__Exercise__: Locate the string "program" throughout the material and copy every line in which it occurs.

◆ ◆ ◆ ◆

(* ===== verification/Mount.v ===== *)
(** * Mounting the volume

    [fat16_resolve] and [disk_search_and_init] on a drive that holds a FAT16
    volume: the private structure with its three streams, the copy of the boot
    sector's header, the root directory.  The theorem is that afterwards the
    state is the one the theorems on reading and opening start from. *)
From S2P Require Import Prelude Config Memory CString Heap KHeap Terminal PathParser Disk Fat16 File Fat16Facts Lookup Open.

(** ** Specification: the volume on the disk *)






(** ** Lemmas: allocation *)

Section mount.
Context `{KAllocator} (dev : ata_device) (poll_fuel : nat) (image : Z -> Z).
Hypothesis Hdrive : drive_ok dev poll_fuel image.



(** The private structure with its streams. *)
Record private_at (s : fs) (p : Z) : Prop := {
  pa_cluster : has_stream s (ld32 (fmem s) (p + fp_cluster_read_stream));
  pa_fat : has_stream s (ld32 (fmem s) (p + fp_fat_read_stream)) /\
    ld32 (fmem s) (p + fp_fat_read_stream) <> 0;
  pa_directory : has_stream s (ld32 (fmem s) (p + fp_directory_stream)) }.

(** A field that other writes leave alone. *)
Lemma field_kept m m' p k : 0 <= k -> k + 4 <= 4096 ->
  (forall a, p + k <= a < p + k + 4 -> rd m' a = rd m a) -> ld32 m' (p + k) = ld32 m (p + k).
Proof. intros H1 H2 Hf. apply (ld32_ext m m' (p + k) (p + k)). intros i Hi. apply Hf. lia. Qed.

Lemma private_frame s s' p :
  private_at s p -> (forall x, has_stream s x -> has_stream s' x) ->
  (forall a, p + 80 <= a < p + 92 -> rd (fmem s') a = rd (fmem s) a) -> private_at s' p.
Proof.
  intros [H1 [H2 H3] H4] Hs Hf. unfold fp_cluster_read_stream, fp_fat_read_stream, fp_directory_stream in *.
  split; unfold fp_cluster_read_stream, fp_fat_read_stream, fp_directory_stream;
    rewrite ?(field_kept (fmem s) (fmem s') p) by (try lia; intros a Ha; apply Hf; lia); auto.
Qed.









Lemma same_private s s' p : same_store s s' -> private_at s p -> private_at s' p.
Proof. intros [Em _ Es] Hp. by apply (private_frame s); [done|done|intros a _; by rewrite Em]. Qed.










End mount.

(** ** Lemmas: the virtual file system *)

Section search.
Context `{KAllocator} (ops : Z -> option filesystem_ops) (fat16_fs : Z).
Context (dev : ata_device) (poll_fuel : nat) (image : Z -> Z) (stack_item : list Z).
Context (pfuel fuel rfuel : nat).
Hypothesis Hdrive : drive_ok dev poll_fuel image.
Hypothesis Hfuel : (16 < fuel)%nat.
Hypothesis Hops : ops fat16_fs = Some (fat16_ops dev poll_fuel fat16_fs stack_item pfuel fuel rfuel).
Hypothesis Hfs : 0 < fat16_fs < 4294967296.






End search.

(** ** Properties *)


(** ** Witnesses *)






(* ===== verification/Load.v ===== *)
(** * Loading a program's image: [elf_load], [process_load_binary], [process_load_data]

    How the loaders of [src/loader/formats/elfloader.c] and
    [src/task/process.c] get a program's bytes through the file layer: open the
    path, ask for the size, allocate, read everything, look at the bytes,
    close.  The memory they leave is described from the file's bytes alone. *)
From S2P Require Import Prelude Config Memory CString Heap KHeap Terminal PathParser Disk Fat16 File Fat16Facts Lookup Open Elf.

(** ** Specification *)

(** Between [s] and [s'] blocks were added, and of what the caller owned only
    the bytes in [W] changed. *)
Record since `{KAllocator} (W : Z -> Prop) (s s' : fs) : Prop := {
  si_ok : heap_ok (fmem s');
  si_live : forall q t, live (fmem s) q t -> live (fmem s') q t;
  si_bytes : forall a, owned (fmem s) a -> ~ W a -> rd (fmem s') a = rd (fmem s) a;
  si_disk : the_disk s' = the_disk s;
  si_streams : forall p, has_stream s p -> has_stream s' p }.

(** The caller's bytes the file system relies on: the volume, its root
    directory, the open descriptors. *)
Definition system_byte (root : list (list Z)) (v : vfs) (a : Z) : Prop :=
  let s := core v in
  let items := ld32 (fmem s) (priv s + fp_root_directory + dir_item) in
  priv s <= a < priv s + sizeof_fat_private \/
  items <= a < items + 32 * Z.of_nat (length root) \/
  exists p, p ∈ file_descriptors v /\ p <> 0 /\ p <= a < p + 4096.

(** What [fstat] says of an entry. *)
Definition entry_size (e : list Z) : Z := half_at e item_filesize + 65536 * half_at e (item_filesize + 2).

(** Words of a file. *)
Definition file_word (l : list Z) (i : Z) : Z := half_at l i + 65536 * half_at l (i + 2).

(** ** Lemmas *)

Section since.
Context `{KAllocator} (W : Z -> Prop).

Lemma since_refl s : heap_ok (fmem s) -> since W s s.
Proof. by split. Qed.

Lemma since_grown s s' : grown s s' -> since W s s'.
Proof. intros [H1 H2 H3 H4 H5]. split; auto. Qed.

Lemma since_owned s s' a : since W s s' -> owned (fmem s) a -> owned (fmem s') a.
Proof. intros Hs. apply owned_ext, Hs. Qed.

Lemma since_trans s1 s2 s3 : since W s1 s2 -> since W s2 s3 -> since W s1 s3.
Proof.
  intros H1 H2. split; [by apply H2| | | |].
  - intros q t Hq. by apply H2, H1.
  - intros a Ha Hw. rewrite (si_bytes _ _ _ H2); [by apply H1|by apply (since_owned s1)|done].
  - rewrite (si_disk _ _ _ H2). apply H1.
  - intros p Hp. by apply H2, H1.
Qed.

Lemma since_more (W' : Z -> Prop) s s' : (forall a, W a -> W' a) -> since W s s' -> since W' s s'.
Proof. intros Hw [H1 H2 H3 H4 H5]. split; auto. Qed.

(** Writes into memory the caller did not own, or in [W]. *)
Lemma since_edit s s1 s2 : since W s s1 ->
  (forall a, meta a -> rd (fmem s2) a = rd (fmem s1) a) ->
  (forall a, owned (fmem s) a -> ~ W a -> rd (fmem s2) a = rd (fmem s1) a) ->
  the_disk s2 = the_disk s1 -> (forall q, has_stream s1 q -> has_stream s2 q) ->
  since W s s2 /\ (forall q t, live (fmem s2) q t <-> live (fmem s1) q t) /\
  (forall n, room (fmem s1) n -> room (fmem s2) n).
Proof.
  intros [H1 H2 H3 H4 H5] Hm Ho Hd Hst. destruct (meta_frame (fmem s1) (fmem s2) H1 Hm) as (Hok & Hlv & Hr).
  split; [|done]. split; [done| | | |].
  - intros q t Hq. by apply Hlv, H2.
  - intros a Ha Hw. rewrite Ho by done. by apply H3.
  - by rewrite Hd.
  - intros p Hp. by apply Hst, H5.
Qed.

(** Blocks added since are given back. *)
Lemma since_drop s s1 m2 (bs : list Z) : since W s s1 -> heap_ok m2 ->
  (forall q t, live m2 q t <-> live (fmem s1) q t /\ q ∉ bs) ->
  (forall b q t, b ∈ bs -> live (fmem s) q t -> q <> b) ->
  (forall a, ~ meta a -> rd m2 a = rd (fmem s1) a) -> since W s (with_mem m2 s1).
Proof.
  intros [H1 H2 H3 H4 H5] Hok Hlv Hn Ho. split; cbn [fmem with_mem the_disk]; try done.
  - intros q t Hq. apply Hlv. split; [by apply H2|]. intros Hin. by apply (Hn q q t).
  - intros a Ha Hw. rewrite Ho by apply Ha. by apply H3.
Qed.

End since.

Section system.
Context `{KAllocator} (image : Z -> Z) (fat16_fs : Z) (W : Z -> Prop) (root : list (list Z)) (v : vfs).
Hypothesis Hsys : system_ok fat16_fs root v.
Hypothesis Hclear : forall a, system_byte root v a -> ~ W a.

(** The mounted volume is the same. *)
Lemma since_kept s : since W (core v) s -> kept (core v) s.
Proof.
  intros [H1 H2 H3 H4 H5]. split; [|done|done]. intros a Ha.
  apply H3; [by apply (vo_owned _ (so_volume _ _ _ Hsys))|]. apply Hclear. by left.
Qed.

Lemma since_volume s : since W (core v) s -> volume_ok s.
Proof.
  intros Hs. pose proof (since_kept s Hs) as Hk. destruct (so_volume _ _ _ Hsys) as [H1 H2 H3 H4].
  split; [by apply (kept_mounted (core v))|by apply (kept_geometry_ok (core v))| |apply Hs].
  unfold volume_owned, priv. rewrite (si_disk _ _ _ Hs). intros a Ha. by apply (since_owned W (core v)), H3.
Qed.

Lemma since_descriptor s p a : since W (core v) s -> p ∈ file_descriptors v -> p <> 0 -> p <= a < p + 4096 ->
  rd (fmem s) a = rd (fmem (core v)) a.
Proof.
  intros Hs Hp Hp0 Ha. pose proof Hp as [i Hi]%list_elem_of_lookup.
  destruct (ft_desc _ (so_table _ _ _ Hsys) i p Hi Hp0) as [Hl _]. apply (si_bytes _ _ _ Hs).
  - by apply (owned_live (fmem (core v)) p 4096).
  - apply Hclear. right; right. by exists p.
Qed.

Lemma since_root s : since W (core v) s ->
  ld32 (fmem s) (priv (core v) + fp_root_directory + dir_item) =
  ld32 (fmem (core v)) (priv (core v) + fp_root_directory + dir_item).
Proof.
  intros Hs. apply ld32_ext. intros i Hi. apply (kp_mem _ _ (since_kept s Hs)).
  unfold dir_item, fp_root_directory, sizeof_fat_private. lia.
Qed.

Lemma since_system_byte v' a : since W (core v) (core v') -> file_descriptors v' = file_descriptors v ->
  system_byte root v' a -> system_byte root v a.
Proof.
  intros Hs Ed. unfold system_byte, priv. rewrite Ed, (si_disk _ _ _ Hs). fold (priv (core v)). cbv zeta.
  by rewrite since_root.
Qed.

(** The system with the descriptor table it had. *)
Lemma since_system v' : since W (core v) (core v') -> file_descriptors v' = file_descriptors v ->
  system_ok fat16_fs root v'.
Proof.
  intros Hs Ed. pose proof (since_kept _ Hs) as Hk. destruct Hsys as [H1 H2 [H3 [H4 H5]] H6].
  assert (Ep : priv (core v') = priv (core v)) by (unfold priv; by rewrite (si_disk _ _ _ Hs)).
  assert (Hb : forall a, priv (core v) + fp_root_directory <= a < priv (core v) + fp_root_directory + 16 ->
    rd (fmem (core v')) a = rd (fmem (core v)) a).
  { intros a Ha. apply (kp_mem _ _ Hk). unfold fp_root_directory, sizeof_fat_private in *. lia. }
  pose proof (since_root _ Hs) as Ei.
  split; [by apply since_volume|by rewrite (si_disk _ _ _ Hs)| |].
  - rewrite Ep. split; [apply (dir_in_frame (fmem (core v))); [done|exact Hb|]|split].
    + intros a Ha. apply (si_bytes _ _ _ Hs); [by apply H5|]. apply Hclear. by right; left.
    + intros a Ha. by apply (since_owned W (core v)), H4.
    + rewrite Ei. intros a Ha. by apply (since_owned W (core v)), H5.
  - destruct H6 as [T1 T2 T3]. split; rewrite ?Ed; [done| |done].
    intros i p Hi Hp. destruct (T2 i p Hi Hp) as [Hl Hx]. split; [by apply Hs|]. rewrite <- Hx.
    apply ld32_ext. intros j Hj. apply (since_descriptor _ p); [done|by eapply list_elem_of_lookup_2|done|unfold desc_index; lia].
Qed.
(* ===== verification/Task.v ===== *)
(** * Tasks: [src/task/task.c]

    A task is a heap object: its page directory, its saved registers, its
    process, and its links in the task list.  Every function of the file is a
    definition over the kernel's state; [task_list] is the list the heap
    objects form. *)
From S2P Require Import Prelude Config Memory CString Heap KHeap Paging Terminal PathParser Disk Fat16 File Elf Kernel.

(** ** Layout *)

(** [struct task]; [struct registers] is packed inside it. *)
Definition task_page_directory : Z := 0.
Definition task_registers : Z := 4.
Definition task_process : Z := 52.
Definition task_next_link : Z := 56.
Definition task_prev_link : Z := 60.
Definition sizeof_task : Z := 64.

Definition reg_edi : Z := 0.
Definition reg_esi : Z := 4.
Definition reg_ebp : Z := 8.
Definition reg_ebx : Z := 12.
Definition reg_edx : Z := 16.
Definition reg_ecx : Z := 20.
Definition reg_eax : Z := 24.
Definition reg_ip : Z := 28.
Definition reg_cs : Z := 32.
Definition reg_flags : Z := 36.
Definition reg_esp : Z := 40.
Definition reg_ss : Z := 44.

◆ ◆ ◆ ◆

__Result for this exercise__:
(** * Loading a program's image: [elf_load], [process_load_binary], [process_load_data]
    [src/task/process.c] get a program's bytes through the file layer: open the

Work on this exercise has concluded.